Não foi só um joelho no pescoço que matou George Floyd. Ou só uma chave de braço que abateu Eric Garner. Foram também séculos do racismo sistêmico que fermenta na sociedade e nas instituições dos EUA, entre elas o sistema de polícia excessivamente punitivo. E os vídeos das mortes recentes não mostram o dano maior que as abordagens, revistas corporais, prisões arbitrárias e outras ações agressivas causaram às comunidades negras e outras minorias. Uma reforma policial de âmbito nacional já deveria ter sido implementada há muito tempo.
Desde o início das “guerras” declaradas nas últimas décadas pelo governo ao crime e às drogas, a polícia deu uma guinada para a violência, e as polícias muitas vezes são vistas como adversárias das comunidades que deveriam salvaguardar, diz o pesquisador Peter Kraska, da Universidade do Leste do Kentucky. Vários estudos mostram que a polícia é mais propensa a interceptar, prender e usar força contra negros e latinos do que contra brancos. Uma pesquisa de Monica Bell, da Universidade Yale, mostra que indivíduos submetidos a esse super policiamento não veem a polícia como uma entidade que os protege, nem quando ela se preocupa com a violência em suas comunidades.
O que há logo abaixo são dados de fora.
(** ** The seller drop-down *)

Lemma existsb_eqb (x : string) (l : list string) :
  existsb (String.eqb x) l = true <-> In x l.
Proof.
  rewrite existsb_exists. split.
  - intros (y & Hy & Heq). apply String.eqb_eq in Heq. now subst.
  - intros Hin. exists x. split; [exact Hin|apply String.eqb_refl].
Qed.

Lemma unique_from (l seen : list string) :
  NoDup seen ->
  let out :=
    fold_left
      (fun seen x => if existsb (String.eqb x) seen then seen else seen ++ [x])
      l seen in
  NoDup out /\ (forall x, In x out <-> In x seen \/ In x l)
  /\ exists added, out = seen ++ added.
Proof.
  revert seen. induction l as [|y l IH]; intros seen Hnd; cbn.
  - split; [exact Hnd|]. split; [tauto|]. exists []. now rewrite app_nil_r.
  - destruct (existsb (String.eqb y) seen) eqn:Hy.
    + apply existsb_eqb in Hy.
      destruct (IH seen Hnd) as (H1 & H2 & H3).
      split; [exact H1|]. split; [|exact H3].
      intros x. rewrite H2. split; [tauto|].
      intros [H|[<-|H]]; tauto.
    + assert (Hnin : ~ In y seen).
      { intros Hin. apply existsb_eqb in Hin. congruence. }
      assert (Hnd' : NoDup (seen ++ [y])).
      { apply NoDup_app; [exact Hnd|repeat constructor; intros []|].
        intros x Hx [<-|[]]. contradiction. }
      destruct (IH (seen ++ [y]) Hnd') as (H1 & H2 & added & H3).
      split; [exact H1|]. split.
      * intros x. rewrite H2, in_app_iff. cbn. tauto.
      * exists (y :: added). rewrite H3, <- app_assoc. reflexivity.
Qed.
Reformas graduais não irão resolver. Chaves de braço são proibidas em Nova York há décadas, e a Polícia de Minneapolis determina que policiais intervenham quando um colega usa de força excessiva, mas normas não impediram as mortes de Garner e Floyd. Nem a tecnologia mudará as coisas. As câmeras corporais tornaram o problema da brutalidade policial contra comunidades minoritárias difícil de ignorar, mas não a refrearam.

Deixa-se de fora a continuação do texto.